Clear Channel Outdoor Holdings, Inc. (NYSE: CCO) (the “Company”) announced today that the Company’s indirect, wholly owned subsidiary, Clear Channel International B.V. (“CCIBV”), entered into a credit agreement (the “CCIBV Credit Agreement”) on March 22, 2024 (the “Closing Date”) governing CCIBV’s new term loan facility (the “CCIBV Term Loan Facility”). Under the agreement, JPMorgan Chase Bank, N.A. serves as administrative agent and collateral agent, and J.P. Morgan SE serves as lead arranger and bookrunner.

The CCIBV Term Loan Facility is comprised of two tranches of term loans (the “Term Loans”), totaling an aggregate principal amount of $375.0 million: (1) a “fixed rate” tranche of term loans in an aggregate principal amount of $300.0 million (the “Fixed Rate Term Loan Tranche”), bearing interest at a fixed rate of 7.5% per annum; and (2) a “floating rate” tranche of term loans in an aggregate principal amount of $75.0 million (the “Floating Rate Term Loan Tranche”), bearing interest at a floating rate equal to the benchmark rate “Term SOFR” plus 2.25% per annum (subject to a floor rate of 5.25% per annum). The CCIBV Term Loan Facility matures on April 1, 2027 (the “Maturity Date”) and has no scheduled amortization payments prior to the Maturity Date.
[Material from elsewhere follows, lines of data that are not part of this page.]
(** * The PTT forum scraper of [Stockk_ui.py]

    A shallow embedding of the class [PTTScraper] (lines 30-143 of
    [src/Stockk_ui.py]): the retrying fetcher [_make_request], the listing
    extractor [get_ptt_stock_posts] with [_extract_post_info], the content
    extractor [_get_post_content] and the sanitizer [_clean_text].

    Python values are modelled as follows.
    - A [str] is the list of its Unicode code points ([list N]); the regular
      expressions of [_clean_text] work on code points, not on bytes.
    - A [dict] with string keys and string values is a [gmap (list N) (list N)].
    - The document tree that [BeautifulSoup] builds is the inductive [Node].
    - The network, the random generator, the HTML parser and the Unicode
      character database are not part of the repository: they are the fields
      of an environment [Env], over which every theorem is universally
      quantified.  Effects (GET requests, sleeps, log entries, exceptions) are
      threaded through a state-and-exception monad [M]. *)

From Stdlib Require Import NArith ZArith QArith Lia.
From Stdlib Require Import Ascii String.
From stdpp Require Import base list strings gmap.

Set Warnings "-register-all".

(** ** Python strings *)

(** A Python [str]: the sequence of its code points. *)
Abbreviation str := (list N).

(** An ASCII literal of the source as a [str]. *)
Definition py (s : string) : str :=
  List.map N_of_ascii (list_ascii_of_string s).

Module Text.
Local Open Scope N_scope.

(** [Py_UNICODE_ISSPACE]: the characters that both the regular expression
    class [\s] (on a [str] pattern) and [str.strip()] treat as whitespace. *)
Definition is_space (c : N) : bool :=
  ((0x09 <=? c) && (c <=? 0x0D)) || ((0x1C <=? c) && (c <=? 0x20))
  || (c =? 0x85) || (c =? 0xA0) || (c =? 0x1680)
  || ((0x2000 <=? c) && (c <=? 0x200A))
  || (c =? 0x2028) || (c =? 0x2029) || (c =? 0x202F) || (c =? 0x205F)
  || (c =? 0x3000).

(** [str.isalnum] on an ASCII character: a digit or a letter. *)
Definition ascii_isalnum (c : N) : bool :=
  ((0x30 <=? c) && (c <=? 0x39)) || ((0x41 <=? c) && (c <=? 0x5A))
  || ((0x61 <=? c) && (c <=? 0x7A)).

Section Sanitizer.

(** [Py_UNICODE_ISALNUM] on the code points from 128 on is a table of the
    interpreter's Unicode database; it is a parameter here. *)
Variable unicode_isalnum : N -> bool.

Definition isalnum (c : N) : bool :=
  if c <? 128 then ascii_isalnum c else unicode_isalnum c.

(** The class [\w] of a [str] pattern: alphanumeric or the underscore. *)
Definition is_word (c : N) : bool := isalnum c || (c =? 0x5F).

(** The characters listed inside the negated class
    [[^\w\s\u4e00-\u9fff.,!?...]] (the last four being U+FF0C, U+3002,
    U+FF01 and U+FF1F) of line 142: those that the second
    substitution keeps. *)
Definition allowed (c : N) : bool :=
  is_word c || is_space c || ((0x4E00 <=? c) && (c <=? 0x9FFF))
  || (c =? 0x2E) || (c =? 0x2C) || (c =? 0x21) || (c =? 0x3F)
  || (c =? 0xFF0C) || (c =? 0x3002) || (c =? 0xFF01) || (c =? 0xFF1F).

(** [re.sub(r'\s+', ' ', text)]: scanning from the left, every maximal run
    of whitespace is replaced by one U+0020.  [in_run] tells that the
    previous character belonged to the run being replaced. *)
Fixpoint sub_ws_from (in_run : bool) (text : str) : str :=
  match text with
  | [] => []
  | c :: rest =>
      if is_space c
      then (if in_run then sub_ws_from true rest
            else 0x20 :: sub_ws_from true rest)
      else c :: sub_ws_from false rest
  end.

Definition sub_ws (text : str) : str := sub_ws_from false text.

(** [re.sub(r'[^...]', '', text)]: every character outside the class is
    deleted. *)
Definition sub_disallowed (text : str) : str := List.filter allowed text.

(** [str.lstrip()], [str.rstrip()] and [str.strip()] without argument. *)
Fixpoint lstrip (s : str) : str :=
  match s with
  | [] => []
  | c :: rest => if is_space c then lstrip rest else s
  end.

Fixpoint rstrip (s : str) : str :=
  match s with
  | [] => []
  | c :: rest =>
      match rstrip rest with
      | [] => if is_space c then [] else [c]
      | kept => c :: kept
      end
  end.

Definition strip (s : str) : str := rstrip (lstrip s).

(** [PTTScraper._clean_text] (lines 136-143). *)
Definition _clean_text (text : str) : str :=
  let text := sub_ws text in
  let text := sub_disallowed text in
  strip text.

End Sanitizer.
End Text.

(** ** The document tree of BeautifulSoup *)

Module Soup.

(** A node of the parsed document: a text node, or a tag with its name, the
    tokens of its multi-valued [class] attribute, its other attributes (a
    [dict] from attribute name to value) and its children in document
    order.  The [BeautifulSoup] object itself is the root tag. *)
Inductive Node : Type :=
| NavigableString (s : str)
| Tag (name : str) (classes : list str) (attrs : gmap str str)
      (contents : list Node).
The CCIBV Credit Agreement, among other covenants and obligations, requires CCIBV to make certain mandatory prepayments, subject to certain requirements and exceptions, and permits CCIBV to make voluntary prepayments at its discretion. Any principal payments in respect of the Term Loans made in connection with certain asset sales, a “change of control” (or a sale of all or substantially all of CCIBV’s assets) or a similar transformative transaction may be prepaid at par and will not be subject to any premium.

Otherwise, generally, prior to the first anniversary of the Closing Date, principal payments in respect of the Term Loans will be subject to a customary make-whole premium and, thereafter, a customary step-down until the third anniversary of the Closing Date, after which the Term Loans may be prepaid at par and will not be subject to any premium.

CCIBV used the proceeds of the CCIBV Term Loan Facility, together with cash on-hand, to redeem all of its outstanding 6.625% senior secured notes due 2025 with an aggregate principal amount of $375.0 million and to pay certain related transaction fees and expenses.

Additional information on the CCIBV Term Loan Facility and the form of credit agreement related thereto is available in a Current Report on Form 8-K filed by the Company with the Securities and Exchange Commission.